Retrograde signalling pathways, triggered by changes in cellular redox homeostasis, remain poorly understood. Transformed rice plants that are deficient in peroxisomal APX4 (RNAiOsAPX4) exhibit more effective protection of photosynthesis than controls when catalase (CAT) is inhibited, but the mechanisms involved have not been characterised. An in-depth physiological and proteomics analysis was therefore performed on the RNAiOsAPX4-CAT-inhibited rice plants. Loss of APX4 function led to an increased abundance of several proteins that are involved in essential metabolic pathways, possibly as a result of increased tissue H2O2 levels. The higher photosynthetic activities measured in the RNAiOsAPX4 plants under CAT inhibition was accompanied by higher levels of Rubisco, a higher Vcmax and increased photochemical efficiencies, together with large increases in photosynthesis-related proteins. Large increases in the levels of proteins involved in the ascorbate/glutathione cycle and other antioxidant-related pathways were observed and these changes may be important in the protection of photosynthesis in the RNAiOsAPX4 plants.
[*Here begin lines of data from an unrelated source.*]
(** C2. Filtering.  When the filter block succeeds on a dataframe [df]
    (the cleaned one in the script), [end_date] is the maximum date
    present in [df], and a row is in [df_filt] exactly when it is a row
    of [df] whose location is one of the three configured countries and
    whose date lies between 2021-01-01 and [end_date], both included. *)
Theorem filter_block_correct (df df_filt : DataFrame) (end_date : option Timestamp) :
  filter_block df = Ok (end_date, df_filt) ->
  countries = ["United States"; "India"; "Brazil"] /\
  start_date = to_datetime 2021 1 1 /\
  (forall r t, In r (rows df) -> date r = Some t ->
               exists e, end_date = Some e /\ (t <= e)%Z) /\
  (forall e, end_date = Some e -> exists r, In r (rows df) /\ date r = Some e) /\
  (forall r,
      In r (rows df_filt) <->
      In r (rows df) /\
      (exists l, location r = Some l /\ In l countries) /\
      (exists t e, date r = Some t /\ end_date = Some e /\
                   (start_date <= t)%Z /\ (t <= e)%Z)).
Proof.
  unfold filter_block. intros H. invert_ok. simpl.
  split; [reflexivity|]. split; [reflexivity|]. split; [|split].
  - intros r t Hr Hd. apply max_time_upper. rewrite <- Hd. now apply in_map.
  - intros e He. apply max_time_attained in He. apply in_map_iff in He.
    destruct He as (r & Hd & Hr). eauto.
  - intros r. rewrite filter_In, mask_iff. tauto.
Qed.

Lemma filter_block_correct_witness :
  filter_block sample_clean = Ok sample_filt /\
  forall e, fst sample_filt = Some e ->
            exists r, In r (rows sample_clean) /\ date r = Some e.
Proof.
  split; [reflexivity|].
  apply (filter_block_correct sample_clean (snd sample_filt) (fst sample_filt)).
  reflexivity.
Defined.

(** ** Loading *)


Lemma write_local_ok (w : World) (data : string) :
  local_writable w = true -> write_local w data = Ok (with_local w data).
Proof. intros H. unfold write_local. now rewrite H. Qed.


Lemma load_data_download_ok (read_csv : string -> option DataFrame)
    (w : World) (data : string) :
  download w = Ok data ->
  local_writable w = true ->
  load_data read_csv w =
  match parse read_csv data with
  | Ok df => (([PrintDownloading; PrintSaved], Ok df), with_local w data)
  | Raise e =>
      (([PrintDownloading; PrintSaved; PrintRemoteFailed e], Raise e),
       with_local w data)
  end.
Proof.
  intros H Hw. unfold load_data, load_remote.
  rewrite H, (write_local_ok _ _ Hw).
  unfold read_local, local_exists. simpl.
  destruct (parse read_csv data); reflexivity.
Qed.


Lemma load_data_download_failed (read_csv : string -> option DataFrame)
    (w : World) (e : Exception) :
  download w = Raise e ->
  load_data read_csv w =
  (([PrintDownloading; PrintRemoteFailed e], read_local read_csv w), w).
Proof.
  intros H. unfold load_data, load_remote. rewrite H. simpl.
  unfold local_exists, read_local. destruct (local_file w); reflexivity.
Qed.






(** The cases of C3 on the sample worlds. *)
Example load_data_online :
  outcome (fst (load_data sample_read_csv world_online)) = Ok sample_raw.
Proof. reflexivity. Qed.

Example load_data_offline :
  outcome (fst (load_data sample_read_csv world_offline)) = Ok sample_raw.
Proof. reflexivity. Qed.

Example load_data_nothing :
  outcome (fst (load_data sample_read_csv world_nothing)) = Raise FileNotFoundError.
Proof. reflexivity. Qed.

Example load_data_rejected :
  download world_rejected = Ok "<html>maintenance</html>" /\
  outcome (fst (load_data sample_read_csv world_rejected)) = Raise ParserError.
Proof. split; reflexivity. Qed.

Example load_data_readonly :
  download world_readonly = Ok sample_csv /\
  sample_read_csv sample_csv = Some sample_raw /\
  load_data sample_read_csv world_readonly =
  (([PrintDownloading; PrintRemoteFailed OSError], Raise ParserError), world_readonly).
Proof. repeat split; reflexivity. Qed.

Example load_data_readonly_dir :
  download world_readonly_dir = Ok sample_csv /\
  load_data sample_read_csv world_readonly_dir =
  (([PrintDownloading; PrintRemoteFailed OSError], Raise FileNotFoundError),
   world_readonly_dir).
Proof. split; reflexivity. Qed.



Example load_data_overwrites_stale :
  local_file world_online = Some "stale" /\
  local_file (snd (load_data sample_read_csv world_online)) = Some sample_csv.
Proof. split; reflexivity. Qed.

(** ** Traces *)

Lemma run_bind_trace {A B : Type} (m : Run A) (k : A -> Run B) :
  trace (run_bind m k) =
  trace m ++ match outcome m with
             | Ok a => trace (k a)
             | Raise _ => []
             end.
Proof.
  destruct m as [out [a|e]]; simpl.
  - destruct (k a); reflexivity.
  - now rewrite app_nil_r.
Qed.

Lemma run_bind_outcome {A B : Type} (m : Run A) (k : A -> Run B) :
  outcome (run_bind m k) =
  match outcome m with
  | Ok a => outcome (k a)
  | Raise e => Raise e
  end.
Proof.
  destruct m as [out [a|e]]; simpl; auto. destruct (k a); reflexivity.
Qed.

Lemma Forall_trace_bind {A B : Type} (P : Output -> Prop) (m : Run A)
    (k : A -> Run B) :
  Forall P (trace m) ->
  (forall a, outcome m = Ok a -> Forall P (trace (k a))) ->
  Forall P (trace (run_bind m k)).
Proof.
  intros Hm Hk. rewrite run_bind_trace. apply Forall_app. split; auto.
  destruct (outcome m); auto.
Qed.








Lemma Forall_trace_emit (P : Output -> Prop) (o : Output) :
  P o -> Forall P (trace (emit o)).
Proof. intros H. repeat constructor. exact H. Qed.

Lemma Forall_trace_lift {A : Type} (P : Output -> Prop) (r : Result A) :
  Forall P (trace (lift r)).
Proof. constructor. Qed.

Lemma Forall_trace_ret {A : Type} (P : Output -> Prop) (a : A) :
  Forall P (trace (ret a)).
Proof. constructor. Qed.

(** Splits a property of every output of a block of the script into
    the same property of its statements. *)
Ltac trace_forall :=
  repeat first
    [ apply Forall_trace_lift
    | apply Forall_trace_ret
    | apply Forall_trace_bind; [| intros ? ?; cbv beta]
    | match goal with
      | |- Forall _ (trace (let '(_, _) := ?f in _)) => destruct f
      | |- Forall _ (trace (if ?b then _ else _)) => destruct b
      end ].

Lemma lift_outcome {A : Type} (r : Result A) (a : A) :
  outcome (lift r) = Ok a -> r = Ok a.
Proof. auto. Qed.

Lemma plot_time_series_kind (data : DataFrame) (metric : Column) (title : string)
    (fig : Figure) :
  plot_time_series data metric title = Ok fig ->
  exists lines, fig = TimeSeries title metric lines.
Proof.
  unfold plot_time_series. intros H. invert_ok. eauto.
Qed.

Lemma plot_death_vs_infection_kind (data : DataFrame) (fig : Figure) :
  plot_death_vs_infection data = Ok fig -> exists lines, fig = CasesVsDeaths lines.
Proof.
  unfold plot_death_vs_infection. intros H. invert_ok. eauto.
Qed.

Lemma plot_choropleth_kind (world : list Region) (latest : DataFrame) (fig : Figure) :
  plot_choropleth world latest = Ok fig ->
  exists shades, fig = ChoroplethMap "Global COVID-19 Total Cases" c_total_cases shades.
Proof.
  unfold plot_choropleth. intros H. invert_ok. eauto.
Qed.

Lemma navigation_menu_cons (df_filt : DataFrame) (choice : string)
    (rest : list string) :
  navigation_menu df_filt (choice :: rest) =
  (emit PrintMenu ;;;
   s <- menu_choice df_filt choice ;;
   match s with
   | Continue => navigation_menu df_filt rest
   | Break => ret rest
   end)%run.
Proof. reflexivity. Qed.

Lemma navigation_menu_forall (P : Output -> Prop) (df_filt : DataFrame) :
  P PrintMenu ->
  (forall choice, Forall P (trace (menu_choice df_filt choice))) ->
  forall stdin, Forall P (trace (navigation_menu df_filt stdin)).
Proof.
  intros Hm Hc. induction stdin as [|choice rest IH].
  - repeat constructor. exact Hm.
  - rewrite navigation_menu_cons. trace_forall.
    + now apply Forall_trace_emit.
    + apply Hc.
    + exact IH.
Qed.



(** ** The menu and the vaccination column *)

Lemma filter_block_columns (df df_filt : DataFrame) (e : option Timestamp) :
  filter_block df = Ok (e, df_filt) -> columns df_filt = columns df.
Proof.
  unfold filter_block. intros H. invert_ok. reflexivity.
Qed.

Lemma has_column_columns (df df' : DataFrame) (name : string) :
  columns df' = columns df -> has_column df' name = has_column df name.
Proof.
  unfold has_column. now intros ->.
Qed.

Lemma filtered_has_column (raw df df_filt : DataFrame) (e : option Timestamp)
    (name : string) :
  clean raw = Ok df -> filter_block df = Ok (e, df_filt) ->
  has_column raw name = false -> has_column df_filt name = false.
Proof.
  intros Hc Hf Hraw. apply clean_rows in Hc. destruct Hc as [Hcols _].
  apply filter_block_columns in Hf.
  rewrite (has_column_columns df df_filt) by assumption.
  rewrite (has_column_columns (select_available raw) df) by assumption.
  destruct (has_column (select_available raw) name) eqn:H; auto.
  apply has_column_available in H. destruct H. congruence.
Qed.

Lemma menu_choice_3_absent (df_filt : DataFrame) :
  has_column df_filt "total_vaccinations" = false ->
  menu_choice df_filt "3" = ([PrintInvalidChoice], Ok Continue).
Proof.
  intros H. unfold menu_choice. simpl. rewrite H. reflexivity.
Qed.

Lemma menu_choice_not_dual_axis (df_filt : DataFrame) (choice : string) :
  has_column df_filt "total_vaccinations" = false ->
  Forall not_dual_axis (trace (menu_choice df_filt choice)).
Proof.
  intros Hv. unfold menu_choice. rewrite Hv, andb_false_r.
  trace_forall; apply Forall_trace_emit; simpl; auto;
    match goal with
    | H : outcome (lift _) = Ok _ |- _ => apply lift_outcome in H
    end.
  - match goal with
    | H : plot_time_series _ _ _ = Ok _ |- _ =>
        apply plot_time_series_kind in H; destruct H as [? ->]
    end. reflexivity.
  - match goal with
    | H : plot_time_series _ _ _ = Ok _ |- _ =>
        apply plot_time_series_kind in H; destruct H as [? ->]
    end. reflexivity.
  - match goal with
    | H : plot_death_vs_infection _ = Ok _ |- _ =>
        apply plot_death_vs_infection_kind in H; destruct H as [? ->]
    end. reflexivity.
Qed.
Large increases in the abundance of proteins localised in the nuclei and mitochondria were also observed, together with increased levels of proteins involved in important cellular pathways, particularly protein translation. Taken together, the results show that RNAiOsAPX4 plants exhibit significant metabolic reprogramming, which incorporate a more effective antioxidant response to protect photosynthesis under conditions of impaired CAT activity.